4. Avec vos 25 ans d’expérience comme militante associative, quels sont les défis actuels auxquels fait face de la communauté marocaine et comment y remédier ?
La communauté marocaine en Communauté Valencienne affronte plusieurs défis majeurs : précarité juridique et professionnelle, accès difficile à un logement décent, obstacles administratifs liés à l’inscription au registre municipal, à la santé et à l’éducation. S’ajoutent à cela des conflits intergénérationnels et une discrimination sociale croissante, particulièrement envers les femmes et les jeunes non accompagnés.
Le racisme institutionnel et la « maurophobie » se traduisent par des contrôles policiers, des arrestations arbitraires, des placements en Centres de Rétention pour Étrangers (CIE) et des expulsions, impactant lourdement la communauté marocaine.

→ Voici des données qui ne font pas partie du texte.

(* ===== verification/Events.v ===== *)
(** * Events of the session log

    The event vocabulary of the core ([core/components/event.rs] and the [Event]
    enum of each component), the joins recorded beside an event, the proposals of
    the planners and the committed entries the reducer replays. *)
From S2P Require Import Prelude Types.
Set Primitive Projections.

(** ** [core/components/lifecycle.rs] *)

(** [enum Event] of [core/components/lifecycle.rs]. *)
Module CoreAgentLifecycleEvent.
Inductive CoreAgentLifecycleEvent : Type :=
| Opened (config : SessionConfig)
| ConfigChanged (config : SessionConfig) (revision : N)
| Closed.
End CoreAgentLifecycleEvent.
Abbreviation CoreAgentLifecycleEvent := CoreAgentLifecycleEvent.CoreAgentLifecycleEvent.
#[export] Instance CoreAgentLifecycleEvent_eq_dec : EqDecision CoreAgentLifecycleEvent.
Proof. solve_decision. Defined.

(** ** [core/components/run.rs] *)

(** [struct AcceptedRunEvent] of [core/components/run.rs]. *)
Module AcceptedRunEvent.
Record AcceptedRunEvent : Type := {
  run_id : RunId;
  submission_id : option SubmissionId;
  source : RunSource;
  run_config : RunConfig;
  input_limit_tokens : option N;
  config_revision : N;
  notify_on_terminal : list RunTerminalNotifyIntent;
  requested_by : option Attribution;
}.
End AcceptedRunEvent.
Abbreviation AcceptedRunEvent := AcceptedRunEvent.AcceptedRunEvent.
#[export] Instance AcceptedRunEvent_eq_dec : EqDecision AcceptedRunEvent.
Proof. solve_decision. Defined.

(** [enum Event] of [core/components/run.rs]. *)
Module RunEvent.
Inductive RunEvent : Type :=
| Accepted (x : AcceptedRunEvent)
| Started (run_id : RunId)
| SteeringAccepted (run_id : RunId) (steering_id : SteeringId) (submission_id : SubmissionId) (input : list ContextEntryInput) (requested_by : option Attribution)
| CancellationRequested (run_id : RunId) (requested_by : option Attribution)
| Completed (run_id : RunId) (output : option ContentRef)
| Failed (run_id : RunId) (failure : RunFailure)
| Cancelled (run_id : RunId)
| ForceCancelled (run_id : RunId)
| QueuedCancelled (run_id : RunId) (requested_by : option Attribution).
End RunEvent.
Abbreviation RunEvent := RunEvent.RunEvent.
#[export] Instance RunEvent_eq_dec : EqDecision RunEvent.
Proof. solve_decision. Defined.

(** ** [core/components/approval.rs] *)

(** [enum ApprovalDecision] of [core/components/approval.rs]. *)
Module ApprovalDecision.
Inductive ApprovalDecision : Type :=
| Approved
| Rejected.
End ApprovalDecision.
Abbreviation ApprovalDecision := ApprovalDecision.ApprovalDecision.
#[export] Instance ApprovalDecision_eq_dec : EqDecision ApprovalDecision.
Proof. solve_decision. Defined.

(** [enum ApprovalEvent] of [core/components/approval.rs]. *)
Module ApprovalEvent.
Inductive ApprovalEvent : Type :=
| Requested (approval : ApprovalRequested)
| RunParked (run_id : RunId)
| RunUnparked (run_id : RunId)
| Decided (approval_id : ApprovalId) (run_id : RunId) (decision : ApprovalDecision) (note : option string) (decided_by : option Attribution)
| Cancelled (approval_id : ApprovalId) (run_id : RunId).
End ApprovalEvent.
Abbreviation ApprovalEvent := ApprovalEvent.ApprovalEvent.
#[export] Instance ApprovalEvent_eq_dec : EqDecision ApprovalEvent.
Proof. solve_decision. Defined.

(** ** [core/components/turn.rs] *)

(** [enum Event] of [core/components/turn.rs]. *)
Module TurnEvent.
Inductive TurnEvent : Type :=
| Started (turn_id : TurnId) (run_id : RunId)
| Planned (turn_id : TurnId) (run_id : RunId) (request_fingerprint : string) (config_revision : N) (context_revision : N) (toolset_revision : N)
| GenerationRequested (turn_id : TurnId) (run_id : RunId)
| GenerationCompleted (turn_id : TurnId) (run_id : RunId) (status : LlmGenerationStatus) (facts : LlmGenerationFacts)
| Completed (turn_id : TurnId) (outcome : TurnOutcome)
| Cancelled (turn_id : TurnId) (run_id : RunId).
End TurnEvent.
Abbreviation TurnEvent := TurnEvent.TurnEvent.
#[export] Instance TurnEvent_eq_dec : EqDecision TurnEvent.
Proof. solve_decision. Defined.

(** ** [core/components/context.rs] *)

(** [enum ContextRemovalReason] of [core/components/context.rs]. *)
Module ContextRemovalReason.
Inductive ContextRemovalReason : Type :=
| ProviderCompacted.
End ContextRemovalReason.
Abbreviation ContextRemovalReason := ContextRemovalReason.ContextRemovalReason.
#[export] Instance ContextRemovalReason_eq_dec : EqDecision ContextRemovalReason.
Proof. solve_decision. Defined.

(** [enum Event] of [core/components/context.rs]. *)
Module ContextEvent.
Inductive ContextEvent : Type :=
| EntriesApplied (base_revision : N) (entries : list ContextEntry)
| EntriesRemoved (base_revision : N) (entry_ids : list ContextEntryId) (reason : ContextRemovalReason)
| KeysRemoved (base_revision : N) (keys : list ContextEntryKey)
| KeyPrefixReplaced (base_revision : N) (key_prefix : ContextEntryKey) (entries : list ContextEntry)
| EntriesReplaced (base_revision : N) (entries : list ContextEntry)
| CompactionRequested (base_revision : N) (trigger : ContextCompactionTrigger) (plan : ContextCompactionPlan)
| CompactionQueued (base_revision : N)
| CompactionFinished (base_revision : N) (status : ContextCompactionStatus) (failure_ref : option BlobRef) (usage : option LlmUsage) (calls : N).
End ContextEvent.
Abbreviation ContextEvent := ContextEvent.ContextEvent.
#[export] Instance ContextEvent_eq_dec : EqDecision ContextEvent.
Proof. solve_decision. Defined.

(** ** [core/components/environment.rs] *)

(** [enum EnvironmentEvent] of [core/components/environment.rs]. *)
Module EnvironmentEvent.
Inductive EnvironmentEvent : Type :=
| ActiveEnvironmentSet (environment_id : EnvironmentId)
| ActiveEnvironmentCleared.
End EnvironmentEvent.
Abbreviation EnvironmentEvent := EnvironmentEvent.EnvironmentEvent.
#[export] Instance EnvironmentEvent_eq_dec : EqDecision EnvironmentEvent.
Proof. solve_decision. Defined.

(** ** [core/components/tooling.rs] *)

(** [struct ToolPatch] of [core/components/tooling.rs]. *)
Module ToolPatch.
Record ToolPatch : Type := {
  upsert : list ToolSpec;
  remove : list ToolId;
}.
End ToolPatch.
Abbreviation ToolPatch := ToolPatch.ToolPatch.
#[export] Instance ToolPatch_eq_dec : EqDecision ToolPatch.
Proof. solve_decision. Defined.

(** [enum ConfigEvent] of [core/components/tooling.rs]. *)
Module ToolConfigEvent.
Inductive ToolConfigEvent : Type :=
| ToolsReplaced (base_revision : N) (tools : gmap ToolId ToolSpec)
| ToolsPatched (base_revision : N) (patch : ToolPatch).
End ToolConfigEvent.
Abbreviation ToolConfigEvent := ToolConfigEvent.ToolConfigEvent.
#[export] Instance ToolConfigEvent_eq_dec : EqDecision ToolConfigEvent.
Proof. solve_decision. Defined.

(** [enum Event] of [core/components/tooling.rs]. *)
Module ToolEvent.
Inductive ToolEvent : Type :=
| BatchStarted (run_id : RunId) (turn_id : TurnId) (batch_id : ToolBatchId) (toolset_revision : N) (calls : list ObservedToolCall)
| CallStarted (run_id : RunId) (turn_id : TurnId) (batch_id : ToolBatchId) (call_id : ToolCallId) (tool_name : ToolName) (arguments_ref : BlobRef)
| CallCompleted (run_id : RunId) (turn_id : TurnId) (batch_id : ToolBatchId) (result : ToolCallResult)
| BatchParked (run_id : RunId) (turn_id : TurnId) (batch_id : ToolBatchId) (suspension : ToolBatchSuspension)
| BatchUnparked (run_id : RunId) (turn_id : TurnId) (batch_id : ToolBatchId)
| BatchCompleted (run_id : RunId) (turn_id : TurnId) (batch_id : ToolBatchId).
End ToolEvent.
Abbreviation ToolEvent := ToolEvent.ToolEvent.
#[export] Instance ToolEvent_eq_dec : EqDecision ToolEvent.
Proof. solve_decision. Defined.

(** ** [core/components/promise.rs] *)

(** [enum Event] of [core/components/promise.rs]. *)
Module PromiseEvent.
Inductive PromiseEvent : Type :=
| Created (promise : Promise)
| Resolved (promise_id : PromiseId) (payload_ref : option BlobRef)
| Failed (promise_id : PromiseId) (error_ref : option BlobRef)
| Cancelled (promise_id : PromiseId)
| Detached (promise_id : PromiseId).
End PromiseEvent.
Abbreviation PromiseEvent := PromiseEvent.PromiseEvent.
#[export] Instance PromiseEvent_eq_dec : EqDecision PromiseEvent.
Proof. solve_decision. Defined.

(** ** [core/components/workflow_tool.rs] *)

(** [enum WorkflowToolConfigEvent] of [core/components/workflow_tool.rs]. *)
Module WorkflowToolConfigEvent.
Inductive WorkflowToolConfigEvent : Type :=
| DeclaredBindingsAdmitted (session_universe_id : Uuid) (declaration_version : N) (lifecycle_controller : option WorkflowEndpointRef) (creation_fingerprint : string) (bindings : list WorkflowToolBinding)
| SystemBindingAdmitted (binding : WorkflowToolBinding).
End WorkflowToolConfigEvent.
Abbreviation WorkflowToolConfigEvent := WorkflowToolConfigEvent.WorkflowToolConfigEvent.
#[export] Instance WorkflowToolConfigEvent_eq_dec : EqDecision WorkflowToolConfigEvent.
Proof. solve_decision. Defined.

(** [enum WorkflowToolEvent] of [core/components/workflow_tool.rs]. *)
Module WorkflowToolEvent.
Inductive WorkflowToolEvent : Type :=
| Invoked (invocation : WorkflowToolInvocation)
| DeliveryFailed (invocation_id : WorkflowToolInvocationId) (error_ref : BlobRef)
| StartRequested (invocation : WorkflowToolInvocation) (execution_id : string)
| StartFailed (invocation_id : WorkflowToolInvocationId) (error_ref : BlobRef).
End WorkflowToolEvent.
Abbreviation WorkflowToolEvent := WorkflowToolEvent.WorkflowToolEvent.
#[export] Instance WorkflowToolEvent_eq_dec : EqDecision WorkflowToolEvent.
Proof. solve_decision. Defined.

(** ** [core/components/code_tool.rs] *)

(** [enum CodeToolEvent] of [core/components/code_tool.rs]. *)
Module CodeToolEvent.
Inductive CodeToolEvent : Type :=
| ScopeOpened (scope : CodeToolScopeSpec)
| CallAdmitted (call : CodeToolCallSpec) (promise_id_base : N)
| CallCompleted (origin : CodeToolOrigin) (result : CodeToolCallResult)
| CallDeferred (origin : CodeToolOrigin) (suspension : ToolBatchSuspension)
| ScopeClosed (execution_id : string).
End CodeToolEvent.
Abbreviation CodeToolEvent := CodeToolEvent.CodeToolEvent.
#[export] Instance CodeToolEvent_eq_dec : EqDecision CodeToolEvent.
Proof. solve_decision. Defined.

(** ** [core/components/event.rs] *)

(** [enum CoreAgentEvent] of [core/components/event.rs]. *)
Module CoreAgentEvent.
Inductive CoreAgentEvent : Type :=
| Lifecycle (x : CoreAgentLifecycleEvent)
| Run (x : RunEvent)
| Approval (x : ApprovalEvent)
| Turn (x : TurnEvent)
| Context (x : ContextEvent)
| Environment (x : EnvironmentEvent)
| ToolConfig (x : ToolConfigEvent)
| Tool (x : ToolEvent)
| Promise (x : PromiseEvent)
| WorkflowToolConfig (x : WorkflowToolConfigEvent)
| WorkflowTool (x : WorkflowToolEvent)
| CodeTool (x : CodeToolEvent).
End CoreAgentEvent.
Abbreviation CoreAgentEvent := CoreAgentEvent.CoreAgentEvent.
#[export] Instance CoreAgentEvent_eq_dec : EqDecision CoreAgentEvent.
Proof. solve_decision. Defined.

(** ** [core/components/log.rs] *)

(** [struct CoreAgentJoins] of [core/components/log.rs]. *)
Module CoreAgentJoins.
Record CoreAgentJoins : Type := {
  run_id : option RunId;
  turn_id : option TurnId;
  tool_batch_id : option ToolBatchId;
  tool_call_id : option ToolCallId;
  submission_id : option SubmissionId;
}.
End CoreAgentJoins.
Abbreviation CoreAgentJoins := CoreAgentJoins.CoreAgentJoins.
#[export] Instance CoreAgentJoins_eq_dec : EqDecision CoreAgentJoins.
Proof. solve_decision. Defined.
#[export] Instance CoreAgentJoins_default : Default CoreAgentJoins :=
  {| CoreAgentJoins.run_id := default_of;
     CoreAgentJoins.turn_id := default_of;
     CoreAgentJoins.tool_batch_id := default_of;
     CoreAgentJoins.tool_call_id := default_of;
     CoreAgentJoins.submission_id := default_of |}.

(** ** [core/transition.rs] *)

(** [struct CoreAgentEventProposal] of [core/transition.rs]. *)
Module CoreAgentEventProposal.
Record CoreAgentEventProposal : Type := {
  joins : CoreAgentJoins;
  event : CoreAgentEvent;
}.
End CoreAgentEventProposal.
Abbreviation CoreAgentEventProposal := CoreAgentEventProposal.CoreAgentEventProposal.
#[export] Instance CoreAgentEventProposal_eq_dec : EqDecision CoreAgentEventProposal.
Proof. solve_decision. Defined.

(** [CoreAgentEntry], the instance of [SessionEntry] the core replays. *)
Module CoreAgentEntry.
Record CoreAgentEntry : Type := {
  position : SessionPosition;
  observed_at_ms : N;
  joins : CoreAgentJoins;
  event : CoreAgentEvent;
}.
End CoreAgentEntry.
Abbreviation CoreAgentEntry := CoreAgentEntry.CoreAgentEntry.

Chez Casa Marruecos, nous travaillons en réseau avec d’autres entités et les administrations publiques pour minimiser ces obstacles. Malgré cela, la communauté marocaine reste la plus discriminée et rencontre les plus grandes difficultés d’intégration. Même les membres les plus qualifiés en subissent les conséquences.
La faible représentation de notre communauté dans les sphères politiques et médiatiques rend la défense de nos droits plus complexe, notamment face aux attaques racistes ou aux fake news diffusées par des courants d’extrême droite. Notre tissu associatif est fragile, avec peu ou pas de financements, limitant notre capacité d’action. Il est essentiel de le renforcer à travers une meilleure formation et des ressources adaptées.
Je lance un appel au CCME pour aborder spécifiquement la « maurophobie » en promouvant des projets de recherche sur les crimes de haine visant notre communauté. Casa Marruecos aspire également à disposer de locaux et de financements pour continuer à défendre les droits des Marocains de la région de manière efficace.